桜の木の見分け方、花見に行く前に、花の写真を見て調べておこう

まず、ふだん見る桜の8割はソメイヨシノ

全てがクローンなので、咲く時期もほぼ同じ

日本国内の桜の名所の8割はソメイヨシノなんだそうです。漢字で書くと染井吉野で、その次は園芸種としての命名だと言われています。

ソメイヨシノは、江戸時代の末期ごろから、サクラの園芸品種として栽培されてきました。

江戸時代に染井村にいた植木職人や造園師たちが、エドヒガンザクラとオオシマザクラを交配させてできたといわれています。

染井+吉野=ソメイヨシノ

染井村の桜に、日本で有数の桜の名所である「吉野」をつけて命名されたわけですね。今では日本の中で最も認知度の高い品種になっています。

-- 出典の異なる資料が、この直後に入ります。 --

(** *** [ORDER BY ci_name] *)



Lemma insert_by_name_In (c x : ConfigurationItem) (l : list ConfigurationItem) :
  In x (insert_by_name c l) <-> x = c \/ In x l.
Proof.
  induction l as [|y l IH]; simpl.
  - intuition.
  - destruct (String.ltb (ci_name c) (ci_name y)); simpl; [intuition|].
    rewrite IH. intuition.
Qed.




(** *** The WHERE clauses *)








(** The rows [get_all_cis] returns are not ordered by name either: on the
    seeded store, unfiltered, WebServer-Prod-01 comes first. *)
Lemma get_all_cis_keeps_table_order :
  exists l, get_all_cis seeded no_filter = Json l 200
            /\ map ci_name l
               = ["WebServer-Prod-01"; "AppServer-Prod-01"; "CustomerDB-Prod-01";
                  "BillingApp-Prod"; "MainWebsite-Prod"; "OfficeRouter-HQ";
                  "AuthService-Prod"]
            /\ ~ by_name_ascending l.
Proof.
  eexists. split; [reflexivity|]. split; [reflexivity|].
  intros Hs. vm_compute in Hs. apply Sorted_inv in Hs as [_ Hhd].
  apply HdRel_inv in Hhd. vm_compute in Hhd. discriminate.
Qed.



(** * Further properties of the code *)

(** ** The to-do list *)

Lemma lstrip_split (s : string) :
  exists pre,
    s = String.append pre (lstrip s)
    /\ all_space pre = true /\ head_space (lstrip s) = false.
Proof.
  induction s as [|c s (pre & Heq & Hpre & Hhd)]; simpl.
  - now exists "".
  - destruct (is_space c) eqn:Hc.
    + exists (String c pre). simpl. rewrite Hc, Hpre. now rewrite <- Heq.
    + exists "". simpl. auto.
Qed.

Lemma rstrip_split (s : string) :
  exists post,
    s = String.append (rstrip s) post
    /\ all_space post = true /\ last_space (rstrip s) = false.
Proof.
  induction s as [|c s (post & Heq & Hpost & Hlast)]; simpl.
  - now exists "".
  - destruct (rstrip s) as [|a r] eqn:Hr.
    + simpl in Heq. subst post. destruct (is_space c) eqn:Hc.
      * exists (String c s). simpl. now rewrite Hc, Hpost.
      * exists s. simpl. auto.
    + exists post.
      split; [|split]; [simpl; f_equal; exact Heq | assumption | exact Hlast].
Qed.

Lemma rstrip_head (s : string) :
  head_space s = false -> head_space (rstrip s) = false.
Proof.
  destruct s as [|c s]; simpl; [reflexivity|]. intros Hc.
  destruct (rstrip s); [rewrite Hc|]; simpl; auto.
Qed.

Lemma all_space_append (a b : string) :
  all_space (String.append a b) = (all_space a && all_space b)%bool.
Proof.
  induction a as [|c a IH]; simpl; [reflexivity|].
  now rewrite IH, andb_assoc.
Qed.

Lemma tidy_not_all_space (t : string) :
  head_space t = false -> all_space t = true -> t = "".
Proof.
  destruct t as [|c t]; simpl; [reflexivity|]. intros Hc H.
  rewrite Hc in H. discriminate.
Qed.

Lemma strip_split (s : string) :
  exists pre post,
    s = String.append pre (String.append (strip s) post)
    /\ all_space pre = true /\ all_space post = true
    /\ head_space (strip s) = false /\ last_space (strip s) = false.
Proof.
  destruct (lstrip_split s) as (pre & Hl & Hpre & Hhd).
  destruct (rstrip_split (lstrip s)) as (post & Hr & Hpost & Hlast).
  exists pre, post. unfold strip. rewrite <- Hr.
  repeat split; auto. now apply rstrip_head.
Qed.

Lemma strip_empty_iff (s : string) : strip s = "" <-> all_space s = true.
Proof.
  destruct (strip_split s) as (pre & post & Heq & Hpre & Hpost & Hhd & _).
  split.
  - intros H0. rewrite H0 in Heq. simpl in Heq.
    rewrite Heq, all_space_append, Hpre, Hpost. reflexivity.
  - intros Hall. apply tidy_not_all_space; [assumption|].
    rewrite Heq, !all_space_append in Hall.
    apply andb_true_iff in Hall as [_ Hall].
    now apply andb_true_iff in Hall as [Hall _].
Qed.

Lemma add_todo_nonblank (todos : list string) (s : string) :
  all_space s = false ->
  add_todo todos (Some s) = (todos ++ [strip s], Redirect_to_index).
Proof.
  intros Hall.
  assert (Hne : strip s <> "").
  { intros H0. apply strip_empty_iff in H0. congruence. }
  unfold add_todo. apply String.eqb_neq in Hne. now rewrite Hne.
Qed.

(** X1.  [add_todo] stores the text with the white space at its two ends
    removed, and only that: the submitted text is white space, then the
    stored item, then white space.  A text that is white space throughout,
    the empty text and a missing field among them, adds nothing and the page
    is rendered again; any other text is appended at the end of the list,
    non-empty and with no white space at either end, and the reply is a
    redirect. *)
Theorem add_todo_appends_the_stripped_text (todos : list string) (s : string) :
  (exists pre post,
     s = String.append pre (String.append (strip s) post)
     /\ all_space pre = true /\ all_space post = true)
  /\ add_todo todos None = (todos, Render_index todos)
  /\ (all_space s = true ->
      add_todo todos (Some s) = (todos, Render_index todos))
  /\ (all_space s = false ->
      add_todo todos (Some s) = (todos ++ [strip s], Redirect_to_index)
      /\ tidy (strip s)).
Proof.
  destruct (strip_split s) as (pre & post & Heq & Hpre & Hpost & Hhd & Hlast).
  split; [now exists pre, post|]. split; [reflexivity|]. split.
  - intros Hall. apply strip_empty_iff in Hall. unfold add_todo.
    now rewrite Hall.
  - intros Hall. split; [now apply add_todo_nonblank|].
    repeat split; try assumption.
    intros H0. apply strip_empty_iff in H0. congruence.
Qed.

Lemma add_todo_appends_the_stripped_text_witness :
  add_todo ["a"] (Some "  buy milk  ") = (["a"; "buy milk"], Redirect_to_index)
  /\ tidy "buy milk".
Proof.
  apply (add_todo_appends_the_stripped_text ["a"] "  buy milk  ").
  reflexivity.
Defined.

Lemma pop_cons {A : Type} (x : A) (l : list A) (i : nat) :
  pop (S i) (x :: l) = x :: pop i l.
Proof. reflexivity. Qed.

Lemma pop_In {A : Type} (i : nat) (l : list A) (x : A) :
  In x (pop i l) -> In x l.
Proof.
  revert i. induction l as [|y l IH]; intros i.
  - destruct i; simpl; tauto.
  - destruct i as [|i].
    + unfold pop. simpl. tauto.
    + rewrite pop_cons. simpl. intros [H|H]; [auto | right; eauto].
Qed.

ソメイヨシノは実生で増えることができない=種ができないので、接ぎ木や挿し木での繁殖方法しか使えません。

ということは、江戸時代から延々とクローンを作り続けてきたわけですね。

日本は桜の宝庫

原種が9種類、園芸種も入れると600種類

桜はバラ科に属しています。そのなかのサクラ亜科、サクラ属に分類されているんですね。とりわけ、日本には桜の種類が豊富なんです。

さて、日本の桜の原種は9種類あります。その変種も合わせると100種程度の野生の桜があるといわれています。

これらの野生の桜を人の手で交配して作ったのが園芸品種で里桜ともいいます。野生種は山桜ともいい、里桜と合わせると、600種ほど確認されているそうです。

ソメイヨシノの起源が韓国?

日韓関係の火種にもなり得たけれど

この問題はとにかく、見かけや性質が酷似していることから、韓国済州島のエイシュウザクラがソメイヨシノの起源とする説が唱えられてきたということです。

しかし、DNAを調べて国立研究開発法人森林総合研究所が発表した内容で、現状では、一段落しているそうです。

エイシュウザクラは、エドヒガンとオオヤマザクラの種間雑種、ソメイヨシノは、エドヒガンとオオシマザクラの種間雑種ということが明らかになっています。

桜の分類は8種類

園芸品種が1つ、野生種が7つ

桜の種類は大きく8つに大別されているそうです。これを知っておけば、全国の桜を見るときも楽しめますね。

1.自然交配や咲き方


ソメイヨシノを始め、自然交配によって生まれた品種や八重桜、しだれ桜などで、咲き方によって名づけられた桜です。いわゆる園芸品種ですね。

2.シナミザクラ群


シナミザクラ群は、シナミザクラを交配したり、シナミザクラに近い生態をもったりする品種群のことです。現在では、中国南西部に7種ほど確認されています。

3.エドヒガンザクラ群


エドヒガン(江戸彼岸)は、彼岸の頃に花を咲かせることから名付けられた原種の1つです。そのエドヒガンに生態が近い桜をエドヒガン群と呼んでいます。

早咲きで小さな花が咲きます。見た目はヤマザクラに似ていますが、花びらの下についているガクの下部が膨らんでいるのが特徴なんですね。

4.ヒカンザクラ群


ヒカンザクラ群の特徴は、樹高があまり高くなく、低木~中高木になる種類が多いことです。下向きに花を咲かせるヒカンザクラに近い品種やヒカンザクラを交配した品種です。

5.チョウジザクラ群


咲いた花びらが180度に広がり、丁字のように見えます。似た品種や変種も含めてチョウジザクラ群といいます。ガクの筒状の部分が大きく、花が小さいのが特徴です。

6.マメザクラ群


マメザクラ群は、豆桜の名の通り、花びらが小さく、樹高も高くなりません。花や葉が小ぶりで、中には開花期を複数回迎える品種もあるそうです。

7.ミヤマザクラ群


ミヤマザクラ群は、小さな花がまとまって咲くミヤマザクラに近い品種の分類です。ガクが反り返って花を咲かせる特徴をもっています。

8.ヤマザクラ群


ヤマザクラ群は、日本の野生原種のヤマザクラを交配したり、それに近い品種群です。花が咲くのと、葉が出るのが同時なのが特徴です。